Items listed in a dataset

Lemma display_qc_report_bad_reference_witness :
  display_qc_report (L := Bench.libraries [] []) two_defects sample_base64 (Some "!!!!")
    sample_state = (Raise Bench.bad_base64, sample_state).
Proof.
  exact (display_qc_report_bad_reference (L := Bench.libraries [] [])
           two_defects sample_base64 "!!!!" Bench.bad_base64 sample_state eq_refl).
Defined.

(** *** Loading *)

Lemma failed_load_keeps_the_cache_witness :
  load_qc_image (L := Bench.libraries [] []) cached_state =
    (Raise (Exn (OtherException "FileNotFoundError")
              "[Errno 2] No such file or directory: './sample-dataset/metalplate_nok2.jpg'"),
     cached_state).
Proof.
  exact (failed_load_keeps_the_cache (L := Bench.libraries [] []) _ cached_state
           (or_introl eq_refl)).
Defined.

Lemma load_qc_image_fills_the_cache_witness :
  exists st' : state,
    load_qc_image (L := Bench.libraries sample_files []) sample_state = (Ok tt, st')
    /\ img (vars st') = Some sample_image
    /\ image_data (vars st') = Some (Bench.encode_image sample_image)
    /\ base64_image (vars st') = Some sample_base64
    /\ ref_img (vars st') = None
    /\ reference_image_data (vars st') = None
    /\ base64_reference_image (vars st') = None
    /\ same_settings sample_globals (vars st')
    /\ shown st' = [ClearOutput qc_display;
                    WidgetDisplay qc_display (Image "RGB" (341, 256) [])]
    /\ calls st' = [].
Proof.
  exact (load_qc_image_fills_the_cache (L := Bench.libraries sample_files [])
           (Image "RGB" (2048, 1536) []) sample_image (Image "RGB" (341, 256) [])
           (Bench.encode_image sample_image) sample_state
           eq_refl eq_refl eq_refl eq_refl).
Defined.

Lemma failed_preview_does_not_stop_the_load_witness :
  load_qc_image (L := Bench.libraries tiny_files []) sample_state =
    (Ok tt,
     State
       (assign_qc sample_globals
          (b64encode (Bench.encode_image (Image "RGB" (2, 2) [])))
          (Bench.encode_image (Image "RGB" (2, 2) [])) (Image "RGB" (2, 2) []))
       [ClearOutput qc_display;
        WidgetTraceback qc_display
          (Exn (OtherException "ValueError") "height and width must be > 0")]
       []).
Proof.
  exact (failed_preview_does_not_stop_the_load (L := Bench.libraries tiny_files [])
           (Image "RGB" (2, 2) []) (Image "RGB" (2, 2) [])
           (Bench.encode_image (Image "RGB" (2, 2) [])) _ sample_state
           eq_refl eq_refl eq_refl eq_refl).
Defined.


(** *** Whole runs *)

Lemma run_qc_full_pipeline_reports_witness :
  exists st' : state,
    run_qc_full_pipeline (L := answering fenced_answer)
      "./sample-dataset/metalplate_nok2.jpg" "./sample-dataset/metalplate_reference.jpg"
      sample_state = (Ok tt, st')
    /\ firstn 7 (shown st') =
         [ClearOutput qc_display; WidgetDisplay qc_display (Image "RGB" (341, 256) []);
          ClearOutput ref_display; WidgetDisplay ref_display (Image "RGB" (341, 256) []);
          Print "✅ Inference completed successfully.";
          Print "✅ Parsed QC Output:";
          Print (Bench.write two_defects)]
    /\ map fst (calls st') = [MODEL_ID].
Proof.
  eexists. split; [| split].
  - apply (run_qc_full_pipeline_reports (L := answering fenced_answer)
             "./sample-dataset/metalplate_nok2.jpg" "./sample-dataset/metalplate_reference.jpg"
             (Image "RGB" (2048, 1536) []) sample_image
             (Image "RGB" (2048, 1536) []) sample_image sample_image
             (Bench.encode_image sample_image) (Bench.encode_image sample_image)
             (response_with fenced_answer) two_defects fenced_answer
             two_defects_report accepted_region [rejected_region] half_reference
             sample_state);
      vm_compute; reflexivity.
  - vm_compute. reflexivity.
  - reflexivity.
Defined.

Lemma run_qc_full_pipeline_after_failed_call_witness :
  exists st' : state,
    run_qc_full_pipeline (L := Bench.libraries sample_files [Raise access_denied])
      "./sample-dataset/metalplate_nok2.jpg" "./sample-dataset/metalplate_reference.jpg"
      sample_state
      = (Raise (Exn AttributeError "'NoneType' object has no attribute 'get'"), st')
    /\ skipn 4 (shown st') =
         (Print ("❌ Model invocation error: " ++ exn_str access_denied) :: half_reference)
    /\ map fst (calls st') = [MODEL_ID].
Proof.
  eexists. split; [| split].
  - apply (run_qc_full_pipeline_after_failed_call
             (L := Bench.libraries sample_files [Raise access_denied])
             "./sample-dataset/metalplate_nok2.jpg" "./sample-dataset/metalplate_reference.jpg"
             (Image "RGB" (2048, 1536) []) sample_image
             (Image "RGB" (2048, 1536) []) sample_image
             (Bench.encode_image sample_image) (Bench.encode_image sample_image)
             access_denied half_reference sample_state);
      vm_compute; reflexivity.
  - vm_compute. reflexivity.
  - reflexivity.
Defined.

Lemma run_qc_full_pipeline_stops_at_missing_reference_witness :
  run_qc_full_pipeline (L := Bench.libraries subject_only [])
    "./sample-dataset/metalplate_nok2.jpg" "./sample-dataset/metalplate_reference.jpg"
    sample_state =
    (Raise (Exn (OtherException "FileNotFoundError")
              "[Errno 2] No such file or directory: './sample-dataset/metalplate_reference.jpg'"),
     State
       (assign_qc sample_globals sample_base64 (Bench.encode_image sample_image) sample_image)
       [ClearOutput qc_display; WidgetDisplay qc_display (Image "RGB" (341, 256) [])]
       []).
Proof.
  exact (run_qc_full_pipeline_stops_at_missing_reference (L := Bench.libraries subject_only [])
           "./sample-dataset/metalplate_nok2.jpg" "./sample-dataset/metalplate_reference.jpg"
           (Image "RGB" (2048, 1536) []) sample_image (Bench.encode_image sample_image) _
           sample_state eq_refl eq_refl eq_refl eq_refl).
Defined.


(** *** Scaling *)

- **Activity**:
All entries above are to be copied exactly, with none left out.

- **Task output**:
Lemma display_qc_report_bad_reference_witness :
  display_qc_report (L := Bench.libraries [] []) two_defects sample_base64 (Some "!!!!")
    sample_state = (Raise Bench.bad_base64, sample_state).
Proof.
  exact (display_qc_report_bad_reference (L := Bench.libraries [] [])
           two_defects sample_base64 "!!!!" Bench.bad_base64 sample_state eq_refl).
Defined.

(** *** Loading *)

Lemma failed_load_keeps_the_cache_witness :
  load_qc_image (L := Bench.libraries [] []) cached_state =
    (Raise (Exn (OtherException "FileNotFoundError")
              "[Errno 2] No such file or directory: './sample-dataset/metalplate_nok2.jpg'"),
     cached_state).
Proof.
  exact (failed_load_keeps_the_cache (L := Bench.libraries [] []) _ cached_state
           (or_introl eq_refl)).
Defined.

Lemma load_qc_image_fills_the_cache_witness :
  exists st' : state,
    load_qc_image (L := Bench.libraries sample_files []) sample_state = (Ok tt, st')
    /\ img (vars st') = Some sample_image
    /\ image_data (vars st') = Some (Bench.encode_image sample_image)
    /\ base64_image (vars st') = Some sample_base64
    /\ ref_img (vars st') = None
    /\ reference_image_data (vars st') = None
    /\ base64_reference_image (vars st') = None
    /\ same_settings sample_globals (vars st')
    /\ shown st' = [ClearOutput qc_display;
                    WidgetDisplay qc_display (Image "RGB" (341, 256) [])]
    /\ calls st' = [].
Proof.
  exact (load_qc_image_fills_the_cache (L := Bench.libraries sample_files [])
           (Image "RGB" (2048, 1536) []) sample_image (Image "RGB" (341, 256) [])
           (Bench.encode_image sample_image) sample_state
           eq_refl eq_refl eq_refl eq_refl).
Defined.

Lemma failed_preview_does_not_stop_the_load_witness :
  load_qc_image (L := Bench.libraries tiny_files []) sample_state =
    (Ok tt,
     State
       (assign_qc sample_globals
          (b64encode (Bench.encode_image (Image "RGB" (2, 2) [])))
          (Bench.encode_image (Image "RGB" (2, 2) [])) (Image "RGB" (2, 2) []))
       [ClearOutput qc_display;
        WidgetTraceback qc_display
          (Exn (OtherException "ValueError") "height and width must be > 0")]
       []).
Proof.
  exact (failed_preview_does_not_stop_the_load (L := Bench.libraries tiny_files [])
           (Image "RGB" (2, 2) []) (Image "RGB" (2, 2) [])
           (Bench.encode_image (Image "RGB" (2, 2) [])) _ sample_state
           eq_refl eq_refl eq_refl eq_refl).
Defined.


(** *** Whole runs *)

Lemma run_qc_full_pipeline_reports_witness :
  exists st' : state,
    run_qc_full_pipeline (L := answering fenced_answer)
      "./sample-dataset/metalplate_nok2.jpg" "./sample-dataset/metalplate_reference.jpg"
      sample_state = (Ok tt, st')
    /\ firstn 7 (shown st') =
         [ClearOutput qc_display; WidgetDisplay qc_display (Image "RGB" (341, 256) []);
          ClearOutput ref_display; WidgetDisplay ref_display (Image "RGB" (341, 256) []);
          Print "✅ Inference completed successfully.";
          Print "✅ Parsed QC Output:";
          Print (Bench.write two_defects)]
    /\ map fst (calls st') = [MODEL_ID].
Proof.
  eexists. split; [| split].
  - apply (run_qc_full_pipeline_reports (L := answering fenced_answer)
             "./sample-dataset/metalplate_nok2.jpg" "./sample-dataset/metalplate_reference.jpg"
             (Image "RGB" (2048, 1536) []) sample_image
             (Image "RGB" (2048, 1536) []) sample_image sample_image
             (Bench.encode_image sample_image) (Bench.encode_image sample_image)
             (response_with fenced_answer) two_defects fenced_answer
             two_defects_report accepted_region [rejected_region] half_reference
             sample_state);
      vm_compute; reflexivity.
  - vm_compute. reflexivity.
  - reflexivity.
Defined.

Lemma run_qc_full_pipeline_after_failed_call_witness :
  exists st' : state,
    run_qc_full_pipeline (L := Bench.libraries sample_files [Raise access_denied])
      "./sample-dataset/metalplate_nok2.jpg" "./sample-dataset/metalplate_reference.jpg"
      sample_state
      = (Raise (Exn AttributeError "'NoneType' object has no attribute 'get'"), st')
    /\ skipn 4 (shown st') =
         (Print ("❌ Model invocation error: " ++ exn_str access_denied) :: half_reference)
    /\ map fst (calls st') = [MODEL_ID].
Proof.
  eexists. split; [| split].
  - apply (run_qc_full_pipeline_after_failed_call
             (L := Bench.libraries sample_files [Raise access_denied])
             "./sample-dataset/metalplate_nok2.jpg" "./sample-dataset/metalplate_reference.jpg"
             (Image "RGB" (2048, 1536) []) sample_image
             (Image "RGB" (2048, 1536) []) sample_image
             (Bench.encode_image sample_image) (Bench.encode_image sample_image)
             access_denied half_reference sample_state);
      vm_compute; reflexivity.
  - vm_compute. reflexivity.
  - reflexivity.
Defined.

Lemma run_qc_full_pipeline_stops_at_missing_reference_witness :
  run_qc_full_pipeline (L := Bench.libraries subject_only [])
    "./sample-dataset/metalplate_nok2.jpg" "./sample-dataset/metalplate_reference.jpg"
    sample_state =
    (Raise (Exn (OtherException "FileNotFoundError")
              "[Errno 2] No such file or directory: './sample-dataset/metalplate_reference.jpg'"),
     State
       (assign_qc sample_globals sample_base64 (Bench.encode_image sample_image) sample_image)
       [ClearOutput qc_display; WidgetDisplay qc_display (Image "RGB" (341, 256) [])]
       []).
Proof.
  exact (run_qc_full_pipeline_stops_at_missing_reference (L := Bench.libraries subject_only [])
           "./sample-dataset/metalplate_nok2.jpg" "./sample-dataset/metalplate_reference.jpg"
           (Image "RGB" (2048, 1536) []) sample_image (Bench.encode_image sample_image) _
           sample_state eq_refl eq_refl eq_refl eq_refl).
Defined.


(** *** Scaling *)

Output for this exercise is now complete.